Tanaka, I am a midle age man who can kick nastly from toes to midsection, however high kicks to the head are dificult to me to achieve properly, so I kick below the head to ensure a good hit. Take note too that a high kick to the head it's easier to grab than a kick to the groin,tight or even  stomach. I am not as quick and flexible as I was before, that's why I preferr low to mid section kicks for self defence aplications.

When I got inside Kenpo I asked my sensei if kenpo had kicks to the head and he answered  me: " Oh yeah, sure, we kick to the head... once we bend the bad guy with another kick or punch or when the bad guy is on the floor", as you may see we have kicks to the head.....this makes sence to me.

Manny


----------



## Manny (Jul 2, 2010)

I have to admit the aikido I've been seing live (not internet) is the kind of dance I wrote before,where all the moves are softh and with not hurt intention and this what the people sees , I know deep in my heart a good trow from an aikidoka can be debastating but as you mentioned here one must train the way we train.
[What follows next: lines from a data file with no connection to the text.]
Lemma sorted_entries_ordered ks :
  NoDup (List.map (λ k, key_id k.1) ks) → keys_ordered (sort_policy_keys (List.map entry_of ks)).
Proof.
  intros Hnd. split.
  - apply Forall_forall. intros k Hk. rewrite sorted_entries_elem in Hk. apply list_elem_of_fmap in Hk as (k' & -> & _).
    apply validKeyID_key_id.
  - rewrite sorted_entries_pairs. apply sort_keys_is_sorted.
    assert ((status_pairs (List.map entry_of ks)).*1 = List.map (λ k, key_id k.1) ks) as ->; [|done].
    clear Hnd. induction ks as [|k ks IH]; [done|]. cbn [List.map status_pairs]. rewrite fmap_cons. by f_equal.
Qed.

(** *** The documents fit their limits *)

Lemma plain_status k : status_of k ≠ None → zlen (encode_string (default "" (status_of k))) = 9 ∧ utf8_valid (default "" (status_of k)) = true.
Proof. by destruct k. Qed.

Definition issued_entry (e : offlineTrustPolicyKey) : Prop := ∃ k, issuable k ∧ e = entry_of k.

Lemma entry_facts e :
  issued_entry e →
  has_type key_type (key_value e) ∧ text_bound (doc_of key_type (key_value e)) = 103
  ∧ depth_of (doc_of key_type (key_value e)) = 1 ∧ nodes_of (doc_of key_type (key_value e)) = 3
  ∧ (pk_Status e = trustKeyStatusTrusted ∨ pk_Status e = trustKeyStatusRevoked).
Proof.
  intros ([pk dec] & [Hl Hd] & ->). cbn [fst snd] in *. unfold entry_of, key_value, key_type.
  assert (status_of dec ≠ None) as Hst by (by destruct dec). destruct (plain_status _ Hst) as [Hs Hu]. split_and!.
  - repeat (constructor; cbn [snd]); [apply digestBytes_utf8|done].
  - cbn - [encode_string zlen Z.add key_id sanitize]. rewrite !sanitize_valid by (done || apply digestBytes_utf8).
    cbn [fst snd]. unfold key_id. rewrite digestBytes_size, Hs. reflexivity.
  - done.
  - done.
  - destruct dec; cbn; naive_solver.
Qed.

Lemma entries_sizes es (docs := List.map (doc_of key_type) (List.map key_value es)) :
  Forall issued_entry es →
  foldr (λ x n, text_bound x + 1 + n) 0 docs = 104 * Z.of_nat (length es)
  ∧ foldr (λ x n, Z.max (depth_of x) n) 0 docs <= 1 ∧ foldr (λ x n, nodes_of x + n) 0 docs = 3 * Z.of_nat (length es).
Proof.
  unfold docs. induction 1 as [|e es He _ (I1 & I2 & I3)]; [done|].
  destruct (entry_facts e He) as (_ & E1 & E2 & E3 & _). cbn [List.map foldr length]. rewrite E1, E2, E3, I1, I3. lia.
Qed.

Section Issued.
Variables (generation : Z) (es : list offlineTrustPolicyKey).
Hypothesis Hgen : 1 <= generation <= MaxTrustPolicyGeneration.
Hypothesis Hes : Forall issued_entry es.
Hypothesis Hlen : (1 <= length es <= 32)%nat.

Let v := policy_v2_value (policy_document generation es).

Lemma issued_typed : has_type policy_v2_type v.
Proof.
  unfold v, policy_v2_value, policy_document, policy_v2_type. cbn.
  constructor. repeat (apply Forall2_cons; split); try apply Forall2_nil_2; cbn [snd]; try (by constructor).
  - constructor. unfold MaxTrustPolicyGeneration in Hgen. lia.
  - constructor. apply Forall_fmap. eapply Forall_impl; [exact Hes|]. intros e He. apply entry_facts in He. tauto.
Qed.

Lemma issued_sizes :
  text_bound (doc_of policy_v2_type v) <= 4096 ∧ depth_of (doc_of policy_v2_type v) <= 4
  ∧ nodes_of (doc_of policy_v2_type v) <= 128.
Proof.
  destruct (entries_sizes es Hes) as (H1 & H2 & H3).
  pose proof (dec_Z_size generation ltac:(unfold MaxTrustPolicyGeneration in Hgen; lia)) as Hd.
  unfold v, policy_v2_value, policy_document, policy_v2_type.
  cbn - [encode_string zlen Z.add Z.max key_type sanitize foldr].
  idtac.
  cbn [foldr text_bound fst snd depth_of nodes_of encode]. rewrite H1, H3. constant_sizes. split_and!; lia.
Qed.

Lemma issued_fits : zlen (policy_payload generation es) <= 4096.
Proof. destruct issued_sizes as (Hb & _). pose proof (encode_bound (doc_of policy_v2_type v)). unfold policy_payload. fold v. lia. Qed.
End Issued.

Section IssuedPolicies.
Context `{ED : Ed25519} `{!Ed25519Laws} `{SE : SchemaEngine} `{!PolicySchemas}.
Few months ago I went to an aikido dojo and chated a while with the sensei, at some point of our conversation he asked why I wanted aikdio classes, I answered to learn self defense, the sensei told me that dojo was not the adecuate cause he teaches to live in harmony and how to overcome the problems in life but if I wanted self defense classes I need to go another place. I was a little despointed cause AikiDo is a martial art, isn't it? If I want to be in harmony I could go to Yoga classes.
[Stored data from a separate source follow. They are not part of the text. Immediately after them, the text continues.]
(* ===== verification/TransitionWalk.v ===== *)
(** * Chains of authority transitions: the loop over the hops

    The attestation package and the release index verify a chain of transitions
    by the same loop, each with its own transition.  Here is the loop, for any
    decoder and any way to verify one hop, with what it establishes: the hops
    are links of which each is signed by the key before it. *)

From S2P Require Import Prelude Sha256 Json StructuredJson JsonUnmarshal SemanticEqual GoValue CanonicalJson GoStruct Base64 Dsse.

Local Open Scope Z_scope.

Definition maxTransitionEnvelopeBytes : Z := 32 * 2 ^ 10.

(** ** The loop over the hops *)

Record chain_hop := { hop_TransitionEnvelope : string; hop_NextAuthoritySPKI : string }.
Definition hop_type : ty := TStruct [("transitionEnvelope", TString); ("nextAuthoritySpkiPem", TString)].
Definition hop_of (v : value) : chain_hop :=
  {| hop_TransitionEnvelope := text_of (member v 0); hop_NextAuthoritySPKI := text_of (member v 1) |}.
Definition hop_value (h : chain_hop) : value := GStruct [GStr (hop_TransitionEnvelope h); GStr (hop_NextAuthoritySPKI h)].

(** What the loop carries; [ws_ids] are the authorities met, root first, and
    stand for the map [seen] too. *)
Record walk_state := { ws_ids : list string; ws_currentSPKI : string; ws_previousGeneration : Z }.

Section Walk.
(** The parser of a public key, the base64 decoder, and the generation of a
    verified transition. *)
Variable parse : string → option (string * string).
Variable decode : string → Z → option string.
Variable verify : string → string → string → option Z.

Definition walk_hop (st : walk_state) (h : chain_hop) : option walk_state :=
  let? envelopeRaw := decode (hop_TransitionEnvelope h) maxTransitionEnvelopeBytes in
  let? nextSPKI := decode (hop_NextAuthoritySPKI h) MaxPublicKeyBytes in
  let? (_, nextDER) := parse nextSPKI in
  let nextID := digestBytes nextDER in
  if existsb (String.eqb nextID) (ws_ids st) then None
  else
    let? generation := verify envelopeRaw (ws_currentSPKI st) nextSPKI in
    if generation <=? ws_previousGeneration st then None
    else Some {| ws_ids := ws_ids st ++ [nextID]; ws_currentSPKI := nextSPKI; ws_previousGeneration := generation |}.

Fixpoint walk (st : walk_state) (hops : list chain_hop) : option walk_state :=
  match hops with
  | [] => Some st
  | h :: rest => let? st := walk_hop st h in walk st rest
  end.
End Walk.

Lemma hops_shaped l : Forall (shaped hop_type) l → List.map hop_value (List.map hop_of l) = l.
Proof.
  induction 1 as [|v l Hv _ IH]; [done|]. cbn [List.map]. rewrite IH. f_equal. unfold hop_type in Hv. inv_shaped.
  cbn [snd] in *. inv_shaped. done.
Qed.

(** ** Links *)

(** A link: the envelope, the key it authorizes and its generation. *)
Record link := { ln_envelope : string; ln_key : string; ln_generation : Z }.
Definition link_hop (l : link) : chain_hop :=
  {| hop_TransitionEnvelope := EncodeToString (ln_envelope l);
     hop_NextAuthoritySPKI := EncodeToString (pem_text (spki_der (ln_key l))) |}.

Definition maxTransitionGeneration : Z := 9007199254740991.

Section Links.
(** [signed key next generation envelope]: the key authorizes the next one. *)
Variable signed : string → string → Z → string → Prop.

(** Every link is signed by the key before it, with a greater generation. *)
Fixpoint linked (key : string) (generation : Z) (links : list link) : Prop :=
  match links with
  | [] => True
  | l :: rest =>
      slen (ln_key l) = 32%nat ∧ generation < ln_generation l <= maxTransitionGeneration
      ∧ signed key (ln_key l) (ln_generation l) (ln_envelope l) ∧ linked (ln_key l) (ln_generation l) rest
  end.

Definition link_ids (links : list link) : list string := List.map (λ l, key_id (ln_key l)) links.
Definition last_key (root : string) (links : list link) : string := List.last (List.map ln_key links) root.
Definition last_generation (links : list link) : Z := List.last (List.map ln_generation links) 0.

Lemma existsb_seen id ids : existsb (String.eqb id) ids = false ↔ id ∉ ids.
Proof.
  rewrite <- not_true_iff_false, existsb_exists. split; intros H Hin; apply H.
  - exists id. split; [by apply list_elem_of_In|apply string_eqb_refl].
  - destruct Hin as (x & Hx & E). apply String.eqb_eq in E as ->. by apply list_elem_of_In.
Qed.

Lemma last_cons {A} (x d : A) l : List.last (x :: l) d = List.last l x.
Proof.
  revert x d. induction l as [|y l IH]; intros x d; [done|].
  change (List.last (y :: l) d = List.last (y :: l) x). by rewrite !IH.
Qed.

Lemma last_in {A} (l : list A) d : l ≠ [] → List.last l d ∈ l.
Proof.
  revert d. induction l as [|x l IH]; intros d; [done|]. intros _. rewrite last_cons. destruct l as [|y l]; [left|].
  right. by apply IH.
Qed.

Lemma last_id root links : key_id (last_key root links) = List.last (link_ids links) (key_id root).
Proof.
  revert root. induction links as [|l links IH]; intros root; [done|]. unfold last_key, link_ids in *. cbn [List.map].
  rewrite !last_cons. apply IH.
Qed.

Variable parse : string → option (string * string).
Variable decode : string → Z → option string.
Variable verify : string → string → string → option Z.
Hypothesis parse_ok : ∀ raw public der,
  parse raw = Some (public, der) → slen public = 32%nat ∧ der = spki_der public ∧ raw = pem_text der.
Hypothesis decode_ok : ∀ e m r, decode e m = Some r → e = EncodeToString r.
Hypothesis verify_ok : ∀ envelope key next generation,
  verify envelope (pem_text (spki_der key)) (pem_text (spki_der next)) = Some generation →
  generation <= maxTransitionGeneration ∧ signed key next generation envelope.

Lemma walk_sound key g ids hops st :
  slen key = 32%nat → NoDup ids →
  walk parse decode verify {| ws_ids := ids; ws_currentSPKI := pem_text (spki_der key); ws_previousGeneration := g |} hops = Some st →
  ∃ links, hops = List.map link_hop links ∧ linked key g links ∧ NoDup (ids ++ link_ids links)
    ∧ ws_ids st = ids ++ link_ids links ∧ ws_currentSPKI st = pem_text (spki_der (last_key key links))
    ∧ ws_previousGeneration st = List.last (List.map ln_generation links) g ∧ slen (last_key key links) = 32%nat.
Proof.
  revert key g ids. induction hops as [|h hops IH]; intros key g ids Hk Hnd; cbn [walk].
  { intros [= <-]. exists []. cbn. rewrite app_nil_r. by split_and!. }
  unfold walk_hop at 1. destruct (decode (hop_TransitionEnvelope h) _) as [env|] eqn:Ee; [|done]. cbn [mbind option_bind].
  destruct (decode (hop_NextAuthoritySPKI h) _) as [next|] eqn:En; [|done]. cbn [mbind option_bind].
  apply decode_ok in Ee, En.
  destruct (parse next) as [[nk nder]|] eqn:Ep; [|done]. cbn [mbind option_bind ws_ids ws_currentSPKI ws_previousGeneration].
  destruct (existsb _ ids) eqn:Es; [done|]. rewrite existsb_seen in Es.
  apply parse_ok in Ep as (Hnl & -> & ->).
  destruct (verify env (pem_text (spki_der key)) (pem_text (spki_der nk))) as [gen|] eqn:Ev; [|done]. cbn [mbind option_bind].
  destruct (Z.leb_spec gen g); [done|]. cbn [mbind option_bind]. intros Hw. apply verify_ok in Ev as [Hg Hs].
  destruct (IH nk gen (ids ++ [key_id nk])) as (links & -> & Hl & Hn' & Hi & Hc & Hpg & H32); [done| |exact Hw|].
  { apply NoDup_app. split_and!; [done| |by apply NoDup_singleton]. intros x Hx ->%list_elem_of_singleton. done. }
  exists ({| ln_envelope := env; ln_key := nk; ln_generation := gen |} :: links).
  rewrite <- app_assoc in Hn', Hi. cbn [List.map linked ln_key ln_generation ln_envelope link_ids app].
  unfold last_key in *. cbn [List.map ln_key]. rewrite !last_cons.
  split_and!; try done; try lia. destruct h as [a b]. cbn [hop_TransitionEnvelope hop_NextAuthoritySPKI] in *. by subst.
Qed.

Hypothesis parse_text : ∀ public,
  slen public = 32%nat → parse (pem_text (spki_der public)) = Some (public, spki_der public).
Hypothesis decode_complete : ∀ r m, 1 <= zlen r <= m → decode (EncodeToString r) m = Some r.
Hypothesis verify_complete : ∀ key next generation envelope,
  slen key = 32%nat → slen next = 32%nat → key_id key ≠ key_id next → 1 <= generation <= maxTransitionGeneration →
  signed key next generation envelope → verify envelope (pem_text (spki_der key)) (pem_text (spki_der next)) = Some generation.
Hypothesis signed_size : ∀ key next generation envelope,
  1 <= generation <= maxTransitionGeneration → signed key next generation envelope → 1 <= zlen envelope <= maxTransitionEnvelopeBytes.

Lemma walk_complete key g ids links :
  slen key = 32%nat → 0 <= g → linked key g links → key_id key ∈ ids → NoDup (ids ++ link_ids links) →
  walk parse decode verify {| ws_ids := ids; ws_currentSPKI := pem_text (spki_der key); ws_previousGeneration := g |} (List.map link_hop links)
  = Some {| ws_ids := ids ++ link_ids links; ws_currentSPKI := pem_text (spki_der (last_key key links));
            ws_previousGeneration := List.last (List.map ln_generation links) g |}.
Proof.
  revert key g ids. induction links as [|l links IH]; intros key g ids Hk Hg Hl Hin Hnd.
  { cbn. by rewrite app_nil_r. }
  destruct Hl as (Hnk & Hgen & Hs & Hrest). pose proof (signed_size key (ln_key l) (ln_generation l) (ln_envelope l) ltac:(lia) Hs) as He.
  cbn [List.map walk]. unfold walk_hop at 1. cbn [link_hop hop_TransitionEnvelope hop_NextAuthoritySPKI].
  rewrite (decode_complete (ln_envelope l)) by done. cbn [mbind option_bind].
  rewrite (decode_complete (pem_text (spki_der (ln_key l)))) by (rewrite spki_size by done; unfold MaxPublicKeyBytes; lia). cbn [mbind option_bind].
  rewrite parse_text by done. cbn [mbind option_bind ws_ids ws_currentSPKI ws_previousGeneration].
  change (digestBytes (spki_der (ln_key l))) with (key_id (ln_key l)). cbn [link_ids List.map] in Hnd. fold (link_ids links) in Hnd.
  rewrite cons_middle, app_assoc in Hnd. pose proof Hnd as Hnd'. apply NoDup_app in Hnd' as (Hnd' & _ & _).
  assert (key_id (ln_key l) ∉ ids) as Hni.
  { apply NoDup_app in Hnd' as (_ & Hd & _). intros Hx. apply (Hd _ Hx). by apply list_elem_of_singleton. }
  rewrite (proj2 (existsb_seen _ _) Hni), (verify_complete key (ln_key l) (ln_generation l)) by
    (done || lia || (intros Heq; apply Hni; by rewrite <- Heq)).
  cbn [mbind option_bind]. rewrite (proj2 (Z.leb_gt _ _)) by lia. cbn [mbind option_bind].
  rewrite IH; [|done|lia|done|apply elem_of_app; right; by apply list_elem_of_singleton|done].
  unfold last_key. cbn [List.map]. rewrite !last_cons, <- app_assoc. done.
Qed.
End Links.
Any how I think Aikido is something good for self defense and it has it's aplications.

Manny


----------



## Laus (Jul 2, 2010)

I don't practice TKD, but I do spend a lot of time on high kicks in karate. I wouldn't use them deliberatly (maybe by reflex though) in a real fight for two reasons - first, because my hips and low back don't always cooperate, so why chance a crappy kick when I could do something I know is effective, but mostly, because it increases the potential for losing my balance exponentially, either by miscalculation or because the opponent caught my leg. Better just to take out the knees and call it a day if you ask me.

I began practicing Aikido a year ago (I've been studying karate for 7 years, and still am), and one thing that has always frustrated me is that many of the people I train with don't know how to attack effectively. 
Some of the students also have a hard time receiving a real attack. I use proper techniques on anyone I can, but there are a number of people I have to hold back on because they have never been trained to take a punch, so if they fail to get out of the way I'll end up hurting them - which maybe be acceptable in a Karate dojo, but is absolutely not in an Aikido dojo.

Aikido is a strictly defensive art, so training people to really hit goes against its fundamental philosophy. You could argue that this makes Aikido unrealistic, but in a good dojo this is accounted for. My own Sensei has various ways of compensating for it, and he does make a point of correcting people who are particularly ineffective in their attacks if it means their partner can't train the Aikido properly. He also uses the more skilled students to demonstrate whatever we're working on so that he can really throw them around, and despite my beginner status will get me up there sometimes to show people what a focused attack might actually look like. 

As far as overreliance on cooperative partners goes, he has a system for that as well, where we start each pairing going easy on each other to get a feel for things and end with full resistance for more realistic practice. In my experience that kind of "scaling" is very effective for training purposes and it seems to work well enough here.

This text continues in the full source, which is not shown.